Noel Gallagher's High Flying Birds review
- Oct 10, 2011
So here it is the long-awaited return fire in the on-going war that is the Gallagher brothers. It is well documented that the Mancunian legends Oasis disbanded acrimoniously in 2009, days after a cancelled V Festival performance, following a series of rows between the pair which has since seen them create new musical outfits. Earlier this year, Team Liam, Beady Eye, struck first with their moderately well received debut album but now the attention turns to older brother Noel with new band, Noel Gallagher High Flying Birds' first album. So let’s see which brother will be the rock 'n' roll star and which will be crying their heart out in the battle of the side projects.
Prior to the release of the album, the signs have looked promising for Noel’s outfit with first single ‘The Death of You and Me’ and their latest effort the anthem-like ‘AKA…What a life’ sounding good. The latter has slowly but surely boiled beneath the surface over the last few weeks. When Noel softly screams out ‘it may be a dream but it tastes like poison’, possibly giving an insider view on life in Oasis towards the end, he reminds the world just how beautiful his vocals still are, reminiscent of how they once were on Oasis classics ‘Half The World Away’, ‘The Masterplan’, ‘The Importance Of Being Idle’ and 'Don’t Look Back In Anger' to name but a few. It’s a song which simply leaves you yearning for more from Noel and the boys, Jeremy Stacey, Lenny Castro and Mike Rowe.
The album, at times, feels very much of the moment having a slight sinister folky tone, no track more so than ‘Dream On’ which allows Noel to flex his whaling nasally vocals once more. The beat is constantly pushing the track forwards and it has a very intimate feel which Noel has consistently produced in acoustic sets over the years. This is a song which will be comfortably added to his extensive repertoire.
In tallying points between Team Noel and Team Liam, so far the advantage would have to go to the older brother’s high flying birds as Noel is evidently trying his best throughout this record to push forwards the current indie and folk movement rather than rehashing 1960s rock n roll, which is a huge criticism of Beady Eye’s work to date, as ok as it is. There’s nothing particularly new and fresh in Liam’s band whereas Noel continues to be at the forefront of creating modern music. Although Beady Eye’s recent rendition of ‘Blue Moon’, commissioned by Manchester City, was stunning, which would have proved a rather difficult pill to swallow for Noel, also a big fan of the football club.
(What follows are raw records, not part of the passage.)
(* ===== verification/Withdraw.v ===== *)
(** * wallet: notifications of confirmations, and withdrawals

    From updates.go: [getTransactionNotificationType], [setTxStatusByConfirmations],
    [notifyTransaction]; from pending.go: [updatePendingTxStatus],
    [schedulePendingTxUpdate]; all of withdraw.go. *)
From S2P Require Import Prelude.
From S2P Require Import Go.
From S2P Require Import Util.
From S2P Require Import Bitcoin.
From S2P Require Import TxTypes.
From S2P Require Import EventTypes.
From S2P Require Import World.
From S2P Require Import Effects.
From S2P Require Import Storage.
From S2P Require Import WalletStorage.
From S2P Require Import EventStorage.
From S2P Require Import Broadcaster.
From S2P Require Import Broker.
From S2P Require Import NodeAPI.
From S2P Require Import WalletBase.
Local Open Scope Z_scope.

Definition withdrawSaveRetries : nat := 10.
Definition withdrawRetryBaseInterval : Z := 1.

(** [WithdrawRequest] *)
Record WithdrawRequest := mkWithdrawRequest {
  wr_ID : UUID;
  wr_Address : string;
  wr_Amount : BTCAmount;
  wr_Fee : BTCAmount;
  wr_FeeType : string;
  wr_Metainfo : json;
}.

Definition set_wr_Address a (r : WithdrawRequest) : WithdrawRequest :=
  mkWithdrawRequest (wr_ID r) a (wr_Amount r) (wr_Fee r) (wr_FeeType r) (wr_Metainfo r).

Section Notifications.
Context {E : Env} {ST : Storage} {ES : EventStorage} {CFG : WalletConfig}.

Definition getTransactionNotificationType (confirmations : Z) (tx : Transaction)
    : outcome EventType :=
  match tx_Direction tx with
  | IncomingDirection =>
      if decide (confirmations = 0) then Ok NewIncomingTxEvent else Ok IncomingTxConfirmedEvent
  | OutgoingDirection =>
      if decide (confirmations = 0) then Ok NewOutgoingTxEvent else Ok OutgoingTxConfirmedEvent
  | d => Panic ("Unexpected tx direction " +:+ Direction_String d)
  end.

Definition setTxStatusByConfirmations (tx : Transaction) : Transaction :=
  if decide (tx_Status tx <> NewTransaction /\ tx_Status tx <> ConfirmedTransaction /\
             tx_Status tx <> FullyConfirmedTransaction) then tx
  else if decide (tx_Confirmations tx <= 0) then set_Status NewTransaction tx
  else if decide (0 < tx_Confirmations tx /\ tx_Confirmations tx < maxConfirmations) then
    set_Status ConfirmedTransaction tx
  else if decide (maxConfirmations <= tx_Confirmations tx) then
    set_Status FullyConfirmedTransaction tx
  else tx.

(** The notification for confirmation number [i]: a copy of [tx] *)
Definition notification_copy (i : Z) (tx : Transaction) : Transaction :=
  let notification := set_Confirmations i tx in
  let notification := if decide (i = 0) then set_BlockHash "" notification else notification in
  setTxStatusByConfirmations notification.

Definition notify_confirmation (ex : Exec) (l : loc) (i : Z) : M unit :=
  tx ← load l;
  eventType ← lift (getTransactionNotificationType i tx);
  NotifyTransaction ex eventType (notification_copy i tx) ;;
  updateReportedConfirmations ex l i.

Definition notifyTransaction (ex : Exec) (l : loc) : M unit :=
  tx ← load l;
  let confirmationsToNotify := Min64 (tx_Confirmations tx) maxConfirmations in
  forM_ (zrange (tx_ReportedConfirmations tx + 1) confirmationsToNotify)
    (notify_confirmation ex l).

Definition updatePendingTxStatus (ex : Exec) (l : loc) (status : TransactionStatus) : M unit :=
  tx ← load l;
  if decide (status = tx_Status tx) then mret tt
  else
    store l (set_Status status tx) ;;
    StoreTransaction ex l ;;
    let eventType := if decide (status = CancelledTransaction)
                     then PendingTxCancelledEvent else PendingStatusUpdatedEvent in
    tx ← load l;
    NotifyTransaction ex eventType tx.

(** A non-blocking send to a channel of capacity 3 *)
Definition schedulePendingTxUpdate : M unit :=
  upd_wallet (fun p => set_wallet_triggers (wp_externalTxNotifications p)
                         (Nat.min 3 (S (wp_pendingTxUpdateTrigger p))) p).

End Notifications.

Section Withdraw.
Context {E : Env} {ST : Storage} {ES : EventStorage} {N : NodeAPI} {CFG : WalletConfig}.

Definition isInsufficientFundsError (err : error) : bool :=
  match err with ErrJSONRPC _ msg => bool_decide (msg = "Insufficient funds") | _ => false end.

Definition checkWithdrawLimits (request : WithdrawRequest) (feeType : FeeType) : outcome bool :=
  if decide (wr_Amount request < minWithdraw) then
    Err (ErrMsg ("Error: refusing to withdraw " +:+ BTCAmount_String (wr_Amount request) +:+
      " because it is less than min withdraw amount " +:+ BTCAmount_String minWithdraw))
  else if decide (feeType = PerKBRateFee /\ wr_Fee request < minFeePerKb) then
    Err (ErrMsg ("Error: refusing to withdraw with fee " +:+ BTCAmount_String (wr_Fee request) +:+
      " because it is less than min withdraw fee " +:+ BTCAmount_String minFeePerKb +:+
      " for fee type " +:+ FeeType_String feeType))
  else if decide (feeType = FixedFee /\ wr_Fee request < minFeeFixed) then
    Err (ErrMsg ("Error: refusing to withdraw with fee " +:+ BTCAmount_String (wr_Fee request) +:+
      " because it is less than min withdraw fee " +:+ BTCAmount_String minFeeFixed +:+
      " for fee type " +:+ FeeType_String feeType))
  else if decide (minWithdrawWithoutManualConfirmation < wr_Amount request) then Ok true
  else Ok false.

Definition ensureTxIDIsFree (id : UUID) : M unit :=
  r ← try (GetTransactionByID OnDB id);
  match r with
  | inl _ => throw (ErrMsg ("Tx with id " +:+ uuid_String id +:+ " already exists"))
  | inr ErrNoRows => mret tt
  | inr (ErrNoTxWithSuchID _) => mret tt
  | inr err => throw err
  end.

(** The body of the database transaction of an internal transfer *)
Definition internal_withdraw_body (l : loc) (account : Account) (ex : Exec) : M unit :=
  update_at l (set_Confirmations maxConfirmations) ;;
  update_at l (set_Status FullyConfirmedTransaction) ;;
  tx ← load l;
  (* do not send outgoing tx notifications for cold storage tx *)
  (if tx_ColdStorage tx then mret tt
   else l' ← StoreTransaction ex l; notifyTransaction ex l') ;;
  update_at l (set_ReportedConfirmations (-1)) ;;
  update_at l (set_Direction IncomingDirection) ;;
  update_at l (set_Metainfo (acc_Metainfo account)) ;;
  update_at l (set_ID uuid_Nil) ;;
  update_at l (fun tx => set_Amount (u64 (tx_Amount tx - tx_Fee tx)) tx) ;;
  l' ← StoreTransaction ex l;
  notifyTransaction ex l'.

Definition internalWithdrawBetweenOurAccounts (l : loc) (account : Account) : M unit :=
  tx ← load l;
  (if decide (tx_FeeType tx = FixedFee) then mret tt else store l (set_Fee 0 tx)) ;;
  tx ← load l;
  if decide (tx_Amount tx < tx_Fee tx) then
    throw (ErrMsg ("Internal withdraw fee " +:+ BTCAmount_String (tx_Fee tx) +:+
      " is larger than withdraw amount " +:+ BTCAmount_String (tx_Amount tx)))
  else
    MakeTransactIfAvailable_wallet (internal_withdraw_body l account) ;;
    schedulePendingTxUpdate.

Definition persistWithdrawResultWithRetry (persistFunc : M unit) : M unit :=
  retry_loop withdrawSaveRetries withdrawRetryBaseInterval
    "FATAL: given up, aborting wallet" persistFunc.

Definition withdrawal_success_body (l : loc) (ex : Exec) : M unit :=
  StoreTransaction ex l ;;
  tx ← load l;
  (if tx_ColdStorage tx then mret tt else notifyTransaction ex l) ;;
  ClearWallet ex.

Definition handleWithdrawalSuccess (l : loc) (txHash : string) : M unit :=
  update_at l (set_Status NewTransaction) ;;
  update_at l (set_Hash txHash) ;;
  persistWithdrawResultWithRetry (MakeTransactIfAvailable_wallet (withdrawal_success_body l)).

(** [updateTx := *tx]: the copy is made at each attempt *)
Definition withdrawal_error_body (l : loc) (makePending : bool) (ex : Exec) : M unit :=
  tx ← load l;
  updateTx ← alloc tx;
  (if makePending then updatePendingTxStatus ex updateTx PendingTransaction else mret tt) ;;
  ClearWallet ex.

Definition handleWithdrawalError (err : error) (l : loc) : M unit :=
  tx ← load l;
  let makePending := isInsufficientFundsError err && negb (tx_ColdStorage tx) in
  persistWithdrawResultWithRetry
    (MakeTransactIfAvailable_wallet (withdrawal_error_body l makePending)) ;;
  if makePending then mret tt else throw err.

Definition lock_operation (tx : Transaction) : json :=
  JObj [ ("operation", JStr "withdraw"); ("tx", Transaction_MarshalJSON tx) ].

Definition sendMoneyFunc (ft : FeeType)
    : option (string -> BTCAmount -> BTCAmount -> bool -> M string) :=
  match ft with
  | PerKBRateFee => Some SendWithPerKBFee
  | FixedFee => Some SendWithFixedFee
  | _ => None
  end.

Definition sendWithdrawal (l : loc) (updatePending : bool) : M unit :=
  tx ← load l;
  ourAccount ← GetAccountByAddress OnDB (tx_Address tx);
  match ourAccount with
  | Some account => internalWithdrawBetweenOurAccounts l account
  | None =>
      match sendMoneyFunc (tx_FeeType tx) with
      | None => throw (ErrMsg ("Fee type not supported: " +:+ FeeType_String (tx_FeeType tx)))
      | Some send =>
          MakeTransactIfAvailable_wallet (fun ex => LockWallet ex (lock_operation tx)) ;;
          r ← try (send (tx_Address tx) (tx_Amount tx) (tx_Fee tx) true);
          (match r with
           | inr err => handleWithdrawalError err l
           | inl txHash => handleWithdrawalSuccess l txHash
           end) ;;
          SendNotifications ;;
          (if updatePending : bool then schedulePendingTxUpdate else mret tt)
      end
  end.

Definition holdWithdrawalUntilConfirmed (l : loc) : M unit :=
  MakeTransactIfAvailable_wallet (fun ex =>
    updatePendingTxStatus ex l PendingManualConfirmationTransaction) ;;
  upd_wallet (fun p => set_manual (wp_manualConfirmationCount p + 1) p) ;;
  SendNotifications.

Definition withdraw (l : loc) (hold : bool) : M unit :=
  tx ← load l;
  ensureTxIDIsFree (tx_ID tx) ;;
  if hold then holdWithdrawalUntilConfirmed l else sendWithdrawal l true.

(** The request goes through [withdrawQueue] to the wallet's goroutine, which
    answers with the error that [withdraw] returned. *)
Definition withdrawViaWalletUpdater (l : loc) (hold : bool) : M unit := withdraw l hold.

(** What [Withdraw] checks and builds before it hands the withdrawal over: the
    request with the address it settled on, the transaction, and whether to
    hold it. [hot] and [cold] are the wallet's addresses. *)
Definition prepare_withdraw (hot cold : string) (request : WithdrawRequest)
    (toColdStorage : bool) : outcome (WithdrawRequest * Transaction * bool) :=
  feeType ← FeeTypeFromString (wr_FeeType request);
  needManualConfirmation ←
    (if toColdStorage then Ok false else checkWithdrawLimits request feeType);
  request ←
    (if decide (wr_Address request = "") then
       if negb toColdStorage then
         Err (ErrMsg "Can't process withdraw: address is empty")
       else if decide (cold = "") then
         Err (ErrMsg "Withdraw to cold storage failed: address is not given in request and not set in config")
       else Ok (set_wr_Address cold request)
     else Ok request);
  if decide (wr_Address request = hot) then
    Err (ErrMsg "Refusing to withdraw to hot wallet address: this operation makes no sence because hot wallet address belongs to wallet of bitcoin processing app")
  else
    let outgoingTx :=
      {| tx_ID := wr_ID request; tx_Hash := ""; tx_BlockHash := "";
         tx_Confirmations := 0; tx_Address := wr_Address request;
         tx_Direction := OutgoingDirection; tx_Status := NewTransaction;
         tx_Amount := wr_Amount request; tx_Metainfo := wr_Metainfo request;
         tx_Fee := wr_Fee request; tx_FeeType := feeType;
         tx_ColdStorage := toColdStorage; tx_Fresh := true;
         tx_ReportedConfirmations := -1 |} in
    Ok (request, outgoingTx, negb toColdStorage && needManualConfirmation).

(** [Withdraw] also returns the request, whose address it may have set. *)
Definition Withdraw (request : WithdrawRequest) (toColdStorage : bool) : M WithdrawRequest :=
  p ← gets wallet_proc;
  '(request, outgoingTx, shouldHold) ←
    lift (prepare_withdraw (wp_hotWalletAddress p) (wp_coldWalletAddress p)
            request toColdStorage);
  l ← alloc outgoingTx;
  withdrawViaWalletUpdater l shouldHold ;;
  mret request.

End Withdraw.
‘Noel Gallagher’s High Flying Birds’ opener ‘Everybody’s on The Run’ is a defiant song of regret and despair with the determined resolution that you must pick yourself up and carry on following trauma. Later, the album moves to much cheerier tones, in sound at least, in ‘AKA…Broken Arrow’ which again echoes the sentiment that Noel and his band are defiant souls, rousing lyrics - "if I die in a dream please let me have a life" - almost suggesting post-Oasis Noel’s thrown away all the shackles which dragged him down during the band’s later years while now he is free to do what he wants.
Your allegiance to Noel Gallagher’s High Flying Birds or Beady Eye will ultimately depend on your preferences on the brothers’ contribution to Oasis and whether you were a Noel or Liam person. But one thing is for certain on this record Noel is in fine form; his writing is both witty and poignant while his vocals have truly lasted the test of time, which unfortunately can’t be said for Liam’s these days. These two bands will, of course, never sell out arena tours like their grand predecessor, that honour has been left to the likes of Kasabian and Arctic Monkeys, but they both prove to be an enjoyable listen with Noel shading his younger boy.